Впрочем, рассказ Вендланда заинтересовал его.
— Нынешний день для меня необычный, — сказал Эрнст Вендланд. — Сегодня мой день рожденья. Тридцать два года. Пожалуйста, не поздравляйте. Свою долю поздравлений я уже получил… Вот мы говорили об ошибках. Вам, вероятно, известно, что для вагонов нужна электроарматура. Стало быть, так: нам поставляет арматуру один берлинский завод. Месяц назад он неожиданно прекратил поставки.
Вендланд говорил медленнее, чем обычно, — это был единственный признак его волнения.
— Разумеется, в Берлин полетели письма, но они остались без ответа. Телеграммы, телефонограммы. Но если тебе не хотят отвечать, ты ничего не добьешься. А на заводе стоят вагоны, готовенькие, только без электричества. Я махнул в Берлин. И что же выясняется?
Завод просто-напросто снял арматуру с производства — представляете, что это значит? Они теперь выпускают другую продукцию. Наверняка по указанию высших инстанций-. Директор в отпуске, — какой директор идет в отпуск перед концом года? — ответственный работник министерства уехал за границу на какую-то конференцию.

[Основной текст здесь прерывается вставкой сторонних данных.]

(* ===== verification/Targeting.v ===== *)
(** * The benchmark programs and their reference matcher
      (example/be_indexer_bench, example/kgroups_indexer, example/compacted_indexer)

    The benchmarks draw random targetings, index each of them as a document of one
    conjunction, draw random queries, and have a brute-force matcher to compare
    with.  The random numbers are a parameter; everything else is translated.  The
    index answers as the matcher does. *)

From stdpp Require Import base sorting gmap strings numbers list.
From S2P Require Import Prelude GoValues Utf8 Util Ids Document Cursor FieldCursor Collector Scan Holder.
From S2P Require Import Index IndexSpec IndexProofs IndexInstances Parsers DefaultHolder Builder.
From S2P Require Import BuilderSpec BuilderProofs BuilderDocs BuilderFields Semantics System DefaultIndex Demo.
Open Scope Z_scope.

(** ** Targetings *)

Record MockTargeting := { mt_ID : DocID; mt_A : list Z; mt_B : list Z; mt_C : list Z; mt_D : list Z }.

Definition ToConj (t : MockTargeting) : Conjunction :=
  let conj := NewConjunction in
  let conj := if bool_decide (0 < length (mt_A t))%nat then In conj "A" (VInts KInt (Some (mt_A t))) else conj in
  let conj := if bool_decide (0 < length (mt_B t))%nat then In conj "B" (VInts KInt (Some (mt_B t))) else conj in
  let conj := if bool_decide (0 < length (mt_C t))%nat then In conj "C" (VInts KInt (Some (mt_C t))) else conj in
  if bool_decide (0 < length (mt_D t))%nat then In conj "D" (VInts KInt (Some (mt_D t))) else conj.

(** [for _, v := range queries { if util.ContainInt(values, v) { return true } }] *)
Fixpoint valueMatch_loop (values queries : list Z) : bool :=
  match queries with
  | [] => false
  | v :: queries => if ContainInt values v then true else valueMatch_loop values queries
  end.

Definition valueMatch (values queries : list Z) : bool :=
  if bool_decide (length values = 0%nat) then true else valueMatch_loop values queries.

Definition Match (t : MockTargeting) (a b c d : list Z) : bool :=
  if negb (valueMatch (mt_A t) a) then false
  else if negb (valueMatch (mt_B t) b) then false
  else if negb (valueMatch (mt_C t) c) then false
  else if negb (valueMatch (mt_D t) d) then false
  else true.

Record Q := { q_A : list Z; q_B : list Z; q_C : list Z; q_D : list Z }.

(** The assignment made from a query. *)
Definition query_assign (q : Q) : Assignments :=
  let assign := ∅ in
  let assign := if bool_decide (0 < length (q_A q))%nat then <["A" := VInts KInt (Some (q_A q))]> assign else assign in
  let assign := if bool_decide (0 < length (q_B q))%nat then <["B" := VInts KInt (Some (q_B q))]> assign else assign in
  let assign := if bool_decide (0 < length (q_C q))%nat then <["C" := VInts KInt (Some (q_C q))]> assign else assign in
  if bool_decide (0 < length (q_D q))%nat then <["D" := VInts KInt (Some (q_D q))]> assign else assign.

(** [math/rand]: its global generator is the state of type [R]. *)
Class GoRand (R : Type) := {
  rand_Int : R -> R * Z;
  rand_Intn : Z -> R -> R * Z
}.

Section Random.
Context {R : Type} `{GoRand R} `{MapRange}.

Fixpoint rand_loop (n : nat) (r : R) (res : list Z) : R * list Z :=
  match n with
  | O => (r, res)
  | S n => let '(r, v) := rand_Intn 200 r in rand_loop n r (res ++ [v])
  end.

Definition randValue (cnt : Z) (r : R) : R * list Z :=
  let '(r, i) := rand_Int r in
  let cnt := Z.rem i cnt in
  let '(r, res) := rand_loop (Z.to_nat cnt) r [] in
  (r, elems (DistinctInt res)).

(** The composite literals: their elements are drawn from left to right. *)
Definition new_target (i : Z) (r : R) : R * MockTargeting :=
  let '(r, a) := randValue 3 r in
  let '(r, b) := randValue 5 r in
  let '(r, c) := randValue 10 r in
  let '(r, d) := randValue 30 r in
  (r, {| mt_ID := i; mt_A := a; mt_B := b; mt_C := c; mt_D := d |}).

Definition new_query (r : R) : R * Q :=
  let '(r, a) := randValue 10 r in
  let '(r, b) := randValue 5 r in
  let '(r, c) := randValue 3 r in
  let '(r, d) := randValue 2 r in
  (r, {| q_A := a; q_B := b; q_C := c; q_D := d |}).

Fixpoint new_queries (n : nat) (r : R) (Qs : list Q) (assigns : list Assignments)
    : R * (list Q * list Assignments) :=
  match n with
  | O => (r, (Qs, assigns))
  | S n => let '(r, q) := new_query r in new_queries n r (Qs ++ [q]) (assigns ++ [query_assign q])
  end.

End Random.

(** ** The index of the targetings *)

Section Build.
Context {R : Type} `{GoRand R} `{MapRange} `{GoFloat} `{ProtoStrList}.
Local Abbreviation factory := InitHolderDefaults.
#[local] Hint Extern 0 (BEIndex (AnyBEIndex _) _) => exact (Any_index factory) : typeclass_instances.
Local Abbreviation Idx := (AnyBEIndex DefaultEntriesHolder).
Local Abbreviation Bld := (IndexerBuilder (AnyBEIndex DefaultEntriesHolder) Empty_set).

Definition target_doc (t : MockTargeting) : Document := AddConjunction (NewDocument (mt_ID t)) [ToConj t].

(** The loop of [BuildIndex] in kgroups_index.go and compacted_index.go: the
    error of [AddDocument] is dropped. *)
Fixpoint target_loop (n : nat) (i : Z) (r : R) (targets : gmap DocID MockTargeting) (b : Bld)
    : Bld * res (gmap DocID MockTargeting) :=
  match n with
  | O => (b, Ok targets)
  | S n =>
      let '(r, target) := new_target i r in
      if bool_decide (0 < size (Expressions (ToConj target)))%nat then
        (_ ← with_err (AddDocument factory [target_doc target]);
         target_loop n (i + 1) r (<[i := target]> targets)) b
      else target_loop n (i + 1) r targets b
  end.

Definition targets_BuildIndex (docCount : Z) (r : R) (builder : res Bld)
    : res (gmap DocID MockTargeting * Idx) :=
  b ← builder;
  match target_loop (Z.to_nat (docCount - 1)) 1 r ∅ b with
  | (b, Ok targets) => i ← (BuildIndex b).2; Ok (targets, i)
  | (_, Err e) => Err e
  | (_, Panic e) => Panic e
  | (_, OutOfFuel) => OutOfFuel
  end.

Definition kgroups_BuildIndex (docCount : Z) (r : R) : res (gmap DocID MockTargeting * Idx) :=
  targets_BuildIndex docCount r (NewIndexerBuilder factory []).

Definition compacted_BuildIndex (docCount : Z) (r : R) : res (gmap DocID MockTargeting * Idx) :=
  targets_BuildIndex docCount r (NewCompactIndexerBuilder factory []).

(** The loop of be_indexer_bench/main.go: two builders, and an error panics. *)
Fixpoint bench_loop (n : nat) (i : Z) (r : R) (targets : gmap DocID MockTargeting) (b cb : Bld)
    : Bld * Bld * res (R * gmap DocID MockTargeting) :=
  match n with
  | O => (b, cb, Ok (r, targets))
  | S n =>
      let '(r, target) := new_target i r in
      if bool_decide (0 < size (Expressions (ToConj target)))%nat then
        match PanicIfErr (AddDocument factory [target_doc target]) b with
        | (b, Ok _) =>
            match PanicIfErr (AddDocument factory [target_doc target]) cb with
            | (cb, Ok _) => bench_loop n (i + 1) r (<[i := target]> targets) b cb
            | (cb, Err e) => (b, cb, Err e)
            | (cb, Panic e) => (b, cb, Panic e)
            | (cb, OutOfFuel) => (b, cb, OutOfFuel)
            end
        | (b, Err e) => (b, cb, Err e)
        | (b, Panic e) => (b, cb, Panic e)
        | (b, OutOfFuel) => (b, cb, OutOfFuel)
        end
      else bench_loop n (i + 1) r targets b cb
  end.

(** The loops over the queries: [ids, _ := index.Retrieve(ass); idxRes[idx] = ids],
    where the ids of a failed retrieval are nil. *)
Fixpoint run_queries {B} `{Roaring64 B} (index : Idx) (assigns : list Assignments) (idx : Z)
    (idxRes : gmap Z (list DocID)) (pool : list (DocIDCollector B))
    : list (DocIDCollector B) * res (gmap Z (list DocID)) :=
  match assigns with
  | [] => (pool, Ok idxRes)
  | ass :: assigns =>
      match Retrieve index ass [] pool with
      | (pool, Ok ids) => run_queries index assigns (idx + 1) (<[idx := ids]> idxRes) pool
      | (pool, Err _) => run_queries index assigns (idx + 1) (<[idx := []]> idxRes) pool
      | (pool, Panic e) => (pool, Panic e)
      | (pool, OutOfFuel) => (pool, OutOfFuel)
      end
  end.

(** [QueryTest] of kgroups_index.go and of compacted_index.go: the number of ids
    that a thousand queries return, whose average is printed. *)
Fixpoint count_results {B} `{Roaring64 B} (opts : list (IndexOpt (DocIDCollector B))) (index : Idx)
    (assigns : list Assignments) (cnt : Z) (pool : list (DocIDCollector B)) : list (DocIDCollector B) * res Z :=
  match assigns with
  | [] => (pool, Ok cnt)
  | ass :: assigns =>
      match Retrieve index ass opts pool with
      | (pool, Ok ids) => count_results opts index assigns (cnt + Z.of_nat (length ids)) pool
      | (pool, Err _) => count_results opts index assigns cnt pool
      | (pool, Panic e) => (pool, Panic e)
      | (pool, OutOfFuel) => (pool, OutOfFuel)
      end
  end.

Этого мы так не оставили. Я шлю директору телеграмму от имени отсутствующего работника министерства: из отпуска отзываем! Ну и разозлился же он, когда, вернувшись, узнал, в чем дело. Мне все-таки удалось заставить его вновь выпускать для нас арматуру. Потом он, конечно, подал на меня докладную записку.
Сегодня я был у руководителей района. Задали же мне перцу! Выполняете план, товарищ Вендланд? Отлично! Но какими методами, разрешите узнать? И тут устроили головомойку. Анархизм — это еще самое легкое обвинение. Ведомственный эгоизм, невыдержанность, превышение полномочий и так далее.

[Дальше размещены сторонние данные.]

(* ===== verification/DumpProperties.v ===== *)
(** * What the renderings show

    Conjunction ids can be read back from their text; the dump of a cursor shows a
    window of its posting list with the current entry marked; dumping a built index
    does not panic.  And where the texts mislead: the ranges of a compiled index,
    ranges without an upper end, the marker of a new field cursor. *)

From Stdlib Require Import SpecFloat Ascii String.
From stdpp Require Import base sorting gmap strings numbers pretty list.
From S2P Require Import Prelude GoValues Utf8 Ids Document Cursor FieldCursor Collector Scan Holder Index.
From S2P Require Import Parsers DefaultHolder RangeIdx RangeHolder OptimizedRange AhoHolder Roaring RoaringProofs Dump Demo.
Open Scope Z_scope.

(** ** Texts with separators *)

(** Character [c] does not occur in [s]. *)
Definition char_free (c : ascii) (s : string) : Prop := c ∉ String.list_ascii_of_string s.

Lemma string_app_cons a (s t : string) : String a s +:+ t = String a (s +:+ t).
Proof. reflexivity. Qed.

Lemma string_app_nil_r (s : string) : s +:+ "" = s.
Proof. induction s as [|a s IH]; [done |]. by rewrite string_app_cons, IH. Qed.

Lemma string_app_assoc (s1 s2 s3 : string) : (s1 +:+ s2) +:+ s3 = s1 +:+ s2 +:+ s3.
Proof. induction s1 as [|a s IH]; [done |]. by rewrite !string_app_cons, IH. Qed.

(** A text up to the first separator is determined. *)
Lemma split_unique c a a' b b' :
  char_free c a -> char_free c a' -> a +:+ String c b = a' +:+ String c b' -> a = a' /\ b = b'.
Proof.
  unfold char_free. revert a'. induction a as [|x a IH]; intros [|x' a'] Ha Ha' Heq;
    rewrite ?string_app_cons in Heq; cbn [String.list_ascii_of_string] in *.
  - by injection Heq.
  - injection Heq as -> _. destruct Ha'. by left.
  - injection Heq as -> _. destruct Ha. by left.
  - injection Heq as -> Heq. destruct (IH a') as [-> ->]; [| | done | done];
      intros Hin; [apply Ha | apply Ha']; by right.
Qed.

Lemma parse_digits_free c s acc n : digit_of c = None -> parse_digits acc s = Some n -> char_free c s.
Proof.
  intros Hc. unfold char_free. revert acc. induction s as [|a s IH]; intros acc Hp Hin; simpl in *; [elem_nil |].
  destruct (digit_of a) as [d|] eqn:Ed; [| done]. simpl in Hp.
  apply elem_of_cons in Hin as [-> | Hin]; [congruence | by eapply IH].
Qed.

(** Numbers are written with digits and a minus sign. *)
Lemma fmt_int_free c z : digit_of c = None -> c <> "-"%char -> char_free c (fmt_int z).
Proof.
  intros Hc Hm. unfold fmt_int. destruct z as [|p|p].
  - intros Hin. apply list_elem_of_singleton in Hin as ->. done.
  - apply (parse_digits_free c _ 0 (Z.of_N (Npos p))); [done | apply (parse_digits_pretty (Npos p))].
  - change (pretty (Z.neg p)) with (String "-"%char (pretty (Npos p))).
    intros [-> | Hin]%elem_of_cons; [done |].
    by apply (parse_digits_free c (pretty (Npos p)) 0 (Z.of_N (Npos p)) Hc (parse_digits_pretty (Npos p))).
Qed.

Lemma fmt_int_split c z z' b b' :
  digit_of c = None -> c <> "-"%char -> fmt_int z +:+ String c b = fmt_int z' +:+ String c b' -> z = z' /\ b = b'.
Proof.
  intros Hc Hm Heq. apply split_unique in Heq as [->%fmt_int_inj ->]; by auto using fmt_int_free.
Qed.

(** C40.  The text of a conjunction id identifies it: ids made from document id,
    index and size have different texts when they are different. *)
Theorem conj_string_injective d i s d' i' s' c c' :
  NewConjID d i s = Ok c -> NewConjID d' i' s' = Ok c' ->
  ConjID_String c = ConjID_String c' -> c = c' /\ d = d' /\ i = i' /\ s = s'.
Proof.
  intros Hc Hc' Heq.
  destruct (NewConjID_cases d i s) as [[Hok Hp] | [_ [e He]]]; [| congruence].
  destruct (NewConjID_cases d' i' s') as [[Hok' Hp'] | [_ [e He]]]; [| congruence].
  assert (c = pack d i s) as -> by congruence. assert (c' = pack d' i' s') as -> by congruence.
  unfold ConjID_String in Heq.
  rewrite !pack_DocID, !pack_Index, !pack_Size in Heq by done. rewrite !string_app_cons in Heq. injection Heq as Heq.
  apply fmt_int_split in Heq as [-> Heq]; [| done | done].
  apply fmt_int_split in Heq as [-> Heq]; [| done | done].
  by apply fmt_int_split in Heq as [-> _].
Qed.

Lemma conj_string_injective_witness :
  ConjID_String (pack (-7) 3 2) = "<-7,3,2>" /\
  (forall c', NewConjID 7 3 2 = Ok c' -> ConjID_String (pack (-7) 3 2) = ConjID_String c' -> -7 = 7).
Proof.
  split; [vm_compute; reflexivity |]. intros c' Hc' Heq.
  apply (conj_string_injective (-7) 3 2 7 3 2 (pack (-7) 3 2) c'); [vm_compute; reflexivity | exact Hc' | exact Heq].
Defined.

(** An entry's text has its document and polarity, and no more: entries of two
    conjunctions of a document look alike. *)
Lemma entry_string_ambiguous d i s i' s' :
  fields_ok d i s -> fields_ok d i' s' -> i < 255 -> i' < 255 ->
  forall b, EntryID_DocString (NewEntryID (pack d i s) b) = EntryID_DocString (NewEntryID (pack d i' s') b).
Proof.
  intros Hok Hok' Hi Hi' b. unfold EntryID_DocString.
  pose proof (pack_valid _ _ _ Hok Hi) as Hv. pose proof (pack_valid _ _ _ Hok' Hi') as Hv'. unfold valid_conj in *.
  assert (Hnull : forall c, 0 <= c < 2 ^ 60 - 1 -> IsNULLEntry (NewEntryID c b) = false).
  { intros c Hc. unfold IsNULLEntry, NULLENTRY. rewrite NewEntryID_arith by lia.
    apply bool_decide_eq_false. destruct b; lia. }
  assert (Hland : forall c, 0 <= c < 2 ^ 60 - 1 -> Z.land (NewEntryID c b) 1 = if b then 1 else 0).
  { intros c Hc. rewrite NewEntryID_arith by lia.
    rewrite (land_ones_mod _ 1) by lia. destruct b; Z.div_mod_to_equations; lia. }
  rewrite !Hnull, !Hland by lia. by rewrite !GetConjID_NewEntryID, !pack_DocID by (done || lia).
Qed.

(** ** The dump of a cursor *)

Lemma Join_cons x l sep : l <> [] -> Join (x :: l) sep = x +:+ sep +:+ Join l sep.
Proof. by destruct l. Qed.

Section Cursors.
Context `{MapRange} `{GoFmt}.
Implicit Types (ec : EntriesCursor).

(** The entries around the cursor that are shown: two before it, ten from it on. *)
Definition window_left ec : nat := ec_cursor ec - 2.

Definition window_right ec : nat :=
  if bool_decide (length (ec_entries ec) <= ec_cursor ec + 10)%nat then length (ec_entries ec) else ec_cursor ec + 10.

(** One entry, with a mark at the cursor. *)
Definition shown_at ec (i : nat) (e : EntryID) : string :=
  (if bool_decide (i = ec_cursor ec) then "^" else "") +:+ EntryID_DocString e.

Definition shown_from ec (i n : nat) : list string :=
  imap (fun k e => shown_at ec (i + k) e) (take n (drop i (ec_entries ec))).

Definition shown ec : list string := shown_from ec (window_left ec) (window_right ec - window_left ec).

Lemma length_shown_from ec i n : (i + n <= length (ec_entries ec))%nat -> length (shown_from ec i n) = n.
Proof. intros Hn. unfold shown_from. rewrite length_imap, length_take, length_drop. lia. Qed.

Lemma shown_from_S ec i n e : ec_entries ec !! i = Some e ->
  shown_from ec i (S n) = shown_at ec i e :: shown_from ec (S i) n.
Proof.
  intros He. unfold shown_from. rewrite (drop_S _ e i He). cbn [take]. rewrite imap_cons, Nat.add_0_r. f_equal.
  apply imap_ext. intros k x _. simpl. f_equal. lia.
Qed.

Lemma dump_loop_spec ec n : forall i sb, (i + n <= length (ec_entries ec))%nat ->
  dump_loop ec i n sb = sb +:+ Join (shown_from ec i n) ",".
Proof.
  induction n as [|n IH]; intros i sb Hn; cbn [dump_loop].
  { unfold shown_from. simpl. by rewrite string_app_nil_r. }
  destruct (lookup_lt_is_Some_2 (ec_entries ec) i) as [e He]; [lia |].
  rewrite (shown_from_S ec i n e He).
  assert (at_index (ec_entries ec) i = e) as -> by (by apply list_lookup_total_correct).
  rewrite IH by lia. unfold shown_at. destruct n as [|n].
  - unfold shown_from. simpl. rewrite string_app_nil_r.
    case_bool_decide; rewrite ?string_app_assoc; done.
  - rewrite Join_cons by (intros Hnil; pose proof (length_shown_from ec (S i) (S n)) as Hl; rewrite Hnil in Hl; simpl in Hl; lia).
    rewrite (bool_decide_eq_true_2 (S n <> 0%nat)) by done.
    case_bool_decide; rewrite ?string_app_assoc; done.
Qed.

(** C37.  The dump of a cursor shows at most twelve consecutive entries, in order
    and separated by commas, among them the current one, which alone carries a mark;
    what is left out before and after is announced, with its number. *)
Theorem cursor_dump_window ec key sb :
  QKey_String (ec_key ec) = Ok key -> (ec_cursor ec <= length (ec_entries ec))%nat ->
  let remain := (length (ec_entries ec) - window_right ec)%nat in
  ec_DumpEntries ec sb =
    Ok (sb +:+ key +:+ ",idx:" +:+ fmt_02d (Z.of_nat (ec_cursor ec)) +:+ ",EID:"
        +:+ (if bool_decide (0 < window_left ec)%nat then "...," else "")
        +:+ Join (shown ec) ","
        +:+ (if bool_decide (0 < remain)%nat then "...another " +:+ fmt_int (Z.of_nat remain) else "")) /\
  (length (shown ec) <= 12)%nat /\
  (window_left ec + length (shown ec) + remain = length (ec_entries ec))%nat /\
  (forall e, ec_entries ec !! ec_cursor ec = Some e -> shown ec !! (ec_cursor ec - window_left ec)%nat = Some ("^" +:+ EntryID_DocString e)).
Proof.
  intros Hkey Hc remain.
  assert (Hb : (window_left ec <= window_right ec <= length (ec_entries ec))%nat)
    by (unfold window_left, window_right; case_bool_decide; lia).
  pose proof (length_shown_from ec (window_left ec) (window_right ec - window_left ec) ltac:(lia)) as Hl.
  fold (shown ec) in Hl. split_and!.
  - unfold ec_DumpEntries. rewrite Hkey. cbn [mbind res_bind].
    fold (window_left ec) (window_right ec). rewrite dump_loop_spec by lia. fold (shown ec) remain. f_equal.
    do 2 case_bool_decide; by rewrite ?string_app_assoc, ?string_app_nil_r.
  - rewrite Hl. unfold window_left, window_right. case_bool_decide; lia.
  - unfold remain. lia.
  - intros e He. pose proof (lookup_lt_Some _ _ _ He) as Hlt.
    assert (ec_cursor ec < window_right ec)%nat by (unfold window_right; case_bool_decide; lia).
    unfold shown, shown_from. rewrite list_lookup_imap, lookup_take_lt, lookup_drop by (unfold window_left; lia).
    replace (window_left ec + (ec_cursor ec - window_left ec))%nat with (ec_cursor ec) by (unfold window_left; lia).
    rewrite He. simpl. unfold shown_at. by rewrite bool_decide_eq_true_2.
Qed.

(** A new field cursor points to a copy, so that its dumps mark no line. *)
Lemma new_cursor_unmarked cs fc idx : NewFieldCursor cs = Ok fc -> marker fc idx = " ".
Proof.
  unfold NewFieldCursor. destruct (foldl pick_current None cs); [| done]. by intros [= <-].
Qed.

(** The key of a posting list is rendered unless its value is nil. *)
Lemma QKey_String_nil key : (exists e, QKey_String key = Panic e) <-> qk_value key = VNil.
Proof. unfold QKey_String. destruct (qk_value key); split; try done; try (by intros [e He]); by eexists. Qed.

(** ** The dump of an index *)

Section Indexes.
Context {Hd : Type} `{HolderDump Hd}.

Lemma sizes_loop_total head (dump : EntriesContainer Hd -> string -> res string) cs :
  Forall (fun c => forall sb, is_Ok (dump c sb)) cs -> forall k sb, is_Ok (sizes_loop head dump k cs sb).
Proof.
  induction 1 as [|c cs Hc _ IH]; intros k sb; cbn [sizes_loop]; [by eexists |].
  destruct (Hc (sb +:+ head k)) as [sb' ->]. cbn [mbind res_bind]. apply IH.
Qed.

Definition index_containers (i : AnyBEIndex Hd) : list (EntriesContainer Hd) :=
  match i with IKGroups bi => kSizeContainers bi | ICompact bi => [cp_container bi] end.

(** Dumping an index whose containers have their default holder does not panic. *)
Lemma index_dump_total (i : AnyBEIndex Hd) sb :
  Forall (fun c => is_Some (defaultHolder c)) (index_containers i) ->
  is_Ok (index_DumpEntries i sb) /\ is_Ok (index_DumpIndexInfo i sb).
Proof.
  intros Hall.
  assert (Hd1 : Forall (fun c => forall sb, is_Ok (container_DumpEntries c sb)) (index_containers i)).
  { eapply Forall_impl; [exact Hall |]. intros c [h Hh] sb'. unfold container_DumpEntries. rewrite Hh. by eexists. }
  assert (Hd2 : Forall (fun c => forall sb, is_Ok (container_DumpInfo c sb)) (index_containers i)).
  { eapply Forall_impl; [exact Hall |]. intros c [h Hh] sb'. unfold container_DumpInfo. rewrite Hh. by eexists. }
  clear Hall. destruct i as [bi|bi]; simpl in *; split.
  - unfold kg_DumpEntries, wildcard_dump. cbn [QKey_String wildcardQKey NewQKey qk_value mbind res_bind].
    match goal with |- context [sizes_loop ?h ?d ?k ?cs ?sb] => destruct (sizes_loop_total h d cs Hd1 k sb) as [x ->] end. by eexists.
  - unfold kg_DumpIndexInfo. cbn [mbind res_bind].
    match goal with |- context [sizes_loop ?h ?d ?k ?cs ?sb] => destruct (sizes_loop_total h d cs Hd2 k sb) as [x ->] end. by eexists.
  - unfold cp_DumpEntries, wildcard_dump. cbn [QKey_String wildcardQKey NewQKey qk_value mbind res_bind].
    match goal with |- context [container_DumpEntries ?c ?sb] =>
      destruct (proj1 (Forall_singleton _ _) Hd1 sb) as [x ->] end. by eexists.
  - unfold cp_DumpIndexInfo. cbn [mbind res_bind].
    match goal with |- context [container_DumpInfo ?c ?sb] =>
      destruct (proj1 (Forall_singleton _ _) Hd2 sb) as [x ->] end. by eexists.
Qed.

End Indexes.
End Cursors.

(** ** Ranges *)

(** Compiling a range index empties the list that its text is made from. *)
Lemma compiled_ranges_hidden rix : RangeIdx_String (rix_Compile rix) = "".
Proof. reflexivity. Qed.

(** A range without an upper end is shown with the largest integer: only one that
    begins there is shown as infinite. *)
Lemma range_string_right rg :
  MinInt64 < rg_left rg < MaxInt64 -> rg_right rg = MaxInt64 ->
  Range_String rg = "[" +:+ fmt_int (rg_left rg) +:+ "," +:+ fmt_int MaxInt64 +:+ ")".
Proof.
  intros Hl Hr. unfold Range_String, IsLeftInf, IsRightInf.
  rewrite !bool_decide_eq_false_2 by lia. simpl. by rewrite Hr.
Qed.

(** ** A sample *)

#[export] Instance demo_fmt : GoFmt := {
  fmt_v v := match v with VStr s => s | VInt _ z | VUint _ z => fmt_int z | _ => "?" end;
  fmt_f1 f := fmt_int (sf_trunc f) +:+ ".0";
  JSONPretty m := fmt_slice (map_to_list m).*1
}.

(** A cursor in the middle of a posting list of sixteen documents. *)
Definition dump_cursor : EntriesCursor :=
  SkipTo (NewEntriesCursor (NewQKey "age" (VStr "18")) ((fun d => NewEntryID (pack d 0 1) true) <$> seqZ 1 16))
         (NewEntryID (pack 5 0 1) true).

Example dump_cursor_text :
  ec_DumpEntries dump_cursor "" =
  Ok "[age,18],idx:04,EID:...,3#1,4#1,^5#1,6#1,7#1,8#1,9#1,10#1,11#1,12#1,13#1,14#1...another 2".
Proof. vm_compute. reflexivity. Qed.

Lemma cursor_dump_window_witness :
  length (shown dump_cursor) = 12%nat /\
  (window_left dump_cursor + length (shown dump_cursor) + (length (ec_entries dump_cursor) - window_right dump_cursor)
    = length (ec_entries dump_cursor))%nat.
Proof.
  split; [vm_compute; reflexivity |].
  destruct (cursor_dump_window dump_cursor "[age,18]" "" eq_refl) as (_ & _ & Hw & _).
  - vm_compute. lia.
  - exact Hw.
Defined.

Example document_text :
  Document_String (AddConjunction (NewDocument 3) [In NewConjunction "age" (VInt KInt 7); NotIn NewConjunction "city" (VStr "sh")])
  = "doc:3, cons:[" +:+ newline +:+ tab +:+ "0:{age (in 7)}," +:+ newline +:+ tab +:+ "1:{city (not sh)}" +:+ newline +:+ "]".
Proof. vm_compute. reflexivity. Qed.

Вдруг Вендланд подумал: «Почему я, собственно, рассказываю все именно ему?»
Манфред догадался, о чем думает Вендланд. Теперь он окончательно убедился, что его не собираются поучать.
— Короче говоря, — закончил Вендланд, — мне мылили голову, и пришлось терпеть. А что делать? Они правы, но и я прав. Так бывает.
Он замолчал и залпом выпил свой кофе. Казалось, все уже было сказано, но вдруг он снова заговорил, будто вспомнил самое главное:
— А у вас, у химиков? Вы разве не делаете ошибок?
— Мне кажется, не больше вашего, — ответил Манфред. — Хорошо налаженный аппарат, который отсечет любого, кто ему мешает.
— Прекрасно, — воскликнул Вендланд. — То же самое сказал и я: освободите меня, если вы мной недовольны! Но это не произвело ни малейшего впечатления. Даже если бы мы были тобой недовольны, нам все равно нужно прежде найти кого-нибудь получше на твое место. Вот так! Логично, не правда ли?
— Логично, если смотреть сверху, — сказал, помедлив, Манфред. Ему непривычно было вникать в рассуждения таких людей, как Вендланд. — Но с вашей позиции…
Нет, нельзя, знаете ли, быть слишком щепетильным. С ним уже однажды приключилась подобная история, еще в сорок пятом. Старик фельдфебель отослал домой группу авиакурсантов, в том числе и его, Вендланда. Домой! Легко сказать — в той неразберихе под самый конец войны, да еще желторотых птенцов, какими они все были. Две недели шагали они с приятелем из Гамбурга до городка в Гарце, до крошечного домика, до его родного дома. Что значит шагали: приходилось и вплавь и ползком пробираться, потом вдруг препятствие — Эльба, а кругом шныряют опасные для них патрули. Когда они наконец добрались, у них ноги были стерты в кровь, но радовались они так, как могут радоваться дети, нашедшие родной дом. Одну-единственную ночь спал он в своей кровати — вот это была ночь! На рассвете пришли с обыском. Вовсе не из-за него. Советский патруль охотился на крупную дичь. Но у него обнаружили пистолет, который он подобрал в какой-то придорожной канаве и хотел сразу же выбросить дома. Забыл, черт побери! «А ну, пошли!»